> **DATASET RECORDS**:
(* ===== verification/Bio.v ===== *)
(** * kernel/bio.c: the buffer cache

    The cache is an array of buffers and a circular list through all of them,
    most recently used first; [&bcache.buf[i]] is the number [i] and
    [&bcache.head] is [HEAD].  The disk maps a device and a block number to the
    bytes of the block.  A request to the disk driver is complete when the
    driver returns, and a block is written entirely or not at all; [past]
    records, for the theorems about crashes, what the disk held before each
    write, the latest first. *)

From S2P Require Import Prelude ListC Sleeplock.

Definition NBUF : Z := 30.
Definition BSIZE : Z := 1024.

Abbreviation block := (list Z).
Abbreviation disk_t := (gmap (Z * Z) block).

Record buf := mkbuf {
  valid : bool;
  dev : Z;
  blockno : Z;
  b_lock : sleeplock;
  refcnt : Z;
  data : block
}.

Definition set_valid v b := mkbuf v (dev b) (blockno b) (b_lock b) (refcnt b) (data b).
Definition set_lock v b := mkbuf (valid b) (dev b) (blockno b) v (refcnt b) (data b).
Definition set_refcnt v b := mkbuf (valid b) (dev b) (blockno b) (b_lock b) v (data b).
Definition set_data v b := mkbuf (valid b) (dev b) (blockno b) (b_lock b) (refcnt b) v.

Record bcache := mkbc {
  k_cx : ctx;
  bufs : list buf;
  ring : lmem;
  disk : disk_t;
  past : list disk_t
}.

Definition set_k_cx c s := mkbc c (bufs s) (ring s) (disk s) (past s).
Definition set_bufs v s := mkbc (k_cx s) v (ring s) (disk s) (past s).
Definition set_ring v s := mkbc (k_cx s) (bufs s) v (disk s) (past s).

#[export] Program Instance bcache_ctx : HasCtx bcache := {| cx := k_cx; set_cx := set_k_cx |}.
Next Obligation. done. Qed.
Next Obligation. by destruct s. Qed.
Next Obligation. done. Qed.

Definition HEAD : Z := -1.
Definition bcache_lock : lock := ("bcache"%string, 0).
Definition buf_lock (i : Z) : lock := ("buffer"%string, i).

Abbreviation B := (M bcache).

Definition getb (i : Z) : B buf := fun s => unwrap (aget (bufs s) i) s.
Definition setb (i : Z) (f : buf -> buf) : B unit :=
  b <- getb i ;;
  l <- (fun s => unwrap (aset (bufs s) i (f b)) s) ;;
  modify (set_bufs l).

Definition on_ring {A} (m : M lmem A) : B A := zoom ring set_ring m.

(** [virtio_disk_rw(dev, b, write)]. *)
Definition disk_read (i : Z) : B unit :=
  b <- getb i ;;
  d <- (fun s => unwrap (disk s !! (dev b, blockno b)) s) ;;
  setb i (set_data d).

Definition disk_write (i : Z) : B unit :=
  b <- getb i ;;
  modify (fun s => mkbc (k_cx s) (bufs s) (ring s) (<[(dev b, blockno b) := data b]> (disk s)) (disk s :: past s)).

(** ** The operations *)

(** The loop of [binit] over the buffers from [i]. *)
Fixpoint binit_loop (n : nat) (i : Z) : B unit :=
  match n with
  | O => ret tt
  | S n =>
      hn <- on_ring (ld_next HEAD) ;;
      on_ring (st_next i hn) ;;;
      on_ring (st_prev i HEAD) ;;;
      setb i (set_lock sl_free) ;;;
      hn <- on_ring (ld_next HEAD) ;;
      on_ring (st_prev hn i) ;;;
      on_ring (st_next HEAD i) ;;;
      binit_loop n (i + 1)
  end.

Definition binit : B unit :=
  on_ring (st_prev HEAD HEAD) ;;;
  on_ring (st_next HEAD HEAD) ;;;
  binit_loop (Z.to_nat NBUF) 0.

(** The relinking in [brelse]: the buffer moves to the front of the ring. *)
Definition to_front (b : Z) : B unit :=
  nx <- on_ring (ld_next b) ;;
  pv <- on_ring (ld_prev b) ;;
  on_ring (st_prev nx pv) ;;;
  pv <- on_ring (ld_prev b) ;;
  nx <- on_ring (ld_next b) ;;
  on_ring (st_next pv nx) ;;;
  hn <- on_ring (ld_next HEAD) ;;
  on_ring (st_next b hn) ;;;
  on_ring (st_prev b HEAD) ;;;
  hn <- on_ring (ld_next HEAD) ;;
  on_ring (st_prev hn b) ;;;
  on_ring (st_next HEAD b).

Section Bio.
(** How often a thread that waits for a buffer is woken in vain. *)
Context (fuel : nat).

Definition b_rd (i : Z) : B sleeplock := b <- getb i ;; ret (b_lock b).
Definition b_wr (i : Z) (l : sleeplock) : B unit := setb i (set_lock l).

Definition b_acquiresleep (i : Z) : B unit := acquiresleep (b_rd i) (b_wr i) (buf_lock i) i fuel.
Definition b_releasesleep (i : Z) : B unit := releasesleep (b_wr i) (buf_lock i) i.
Definition b_holdingsleep (i : Z) : B bool := holdingsleep (b_rd i) (buf_lock i).

(** A walk of the ring visits each buffer once. *)
Definition ring_fuel (s : bcache) : nat := S (length (bufs s)).

Fixpoint find_cached (n : nat) (b dv bno : Z) : B (option Z) :=
  match n with
  | O => nofuel
  | S n =>
      if b =? HEAD then ret None else
      x <- getb b ;;
      if (dev x =? dv) && (blockno x =? bno) then ret (Some b)
      else nx <- on_ring (ld_next b) ;; find_cached n nx dv bno
  end.

Fixpoint find_unused (n : nat) (b : Z) : B (option Z) :=
  match n with
  | O => nofuel
  | S n =>
      if b =? HEAD then ret None else
      x <- getb b ;;
      if refcnt x =? 0 then ret (Some b)
      else pv <- on_ring (ld_prev b) ;; find_unused n pv
  end.

Definition bget (dv bno : Z) : B Z :=
  acquire bcache_lock ;;;
  n <- gets ring_fuel ;;
  h <- on_ring (ld_next HEAD) ;;
  r <- find_cached n h dv bno ;;
  match r with
  | Some b =>
      setb b (fun x => set_refcnt (u32 (refcnt x + 1)) x) ;;;
      release bcache_lock ;;;
      b_acquiresleep b ;;;
      ret b
  | None =>
      t <- on_ring (ld_prev HEAD) ;;
      r <- find_unused n t ;;
      match r with
      | Some b =>
          setb b (fun x => mkbuf false dv bno (b_lock x) 1 (data x)) ;;;
          release bcache_lock ;;;
          b_acquiresleep b ;;;
          ret b
      | None => panic "bget: no buffers"
      end
  end.

Definition bread (dv bno : Z) : B Z :=
  b <- bget dv bno ;;
  x <- getb b ;;
  (if valid x then ret tt else disk_read b ;;; setb b (set_valid true)) ;;;
  ret b.

Definition bwrite (b : Z) : B unit :=
  h <- b_holdingsleep b ;;
  if negb h then panic "bwrite" else disk_write b.

Definition brelse (b : Z) : B unit :=
  h <- b_holdingsleep b ;;
  if negb h then panic "brelse" else
  b_releasesleep b ;;;
  acquire bcache_lock ;;;
  setb b (fun x => set_refcnt (u32 (refcnt x - 1)) x) ;;;
  x <- getb b ;;
  (if refcnt x =? 0 then to_front b else ret tt) ;;;
  release bcache_lock.

Definition bpin (b : Z) : B unit :=
  acquire bcache_lock ;;;
  setb b (fun x => set_refcnt (u32 (refcnt x + 1)) x) ;;;
  release bcache_lock.

Definition bunpin (b : Z) : B unit :=
  acquire bcache_lock ;;;
  setb b (fun x => set_refcnt (u32 (refcnt x - 1)) x) ;;;
  release bcache_lock.
End Bio.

> **PROBLEM TO SOLVE**: In the records, which lines mention the word "bget"? Copy those lines.

> **EXPECTED ANSWER**:
Definition bget (dv bno : Z) : B Z :=
      | None => panic "bget: no buffers"
  b <- bget dv bno ;;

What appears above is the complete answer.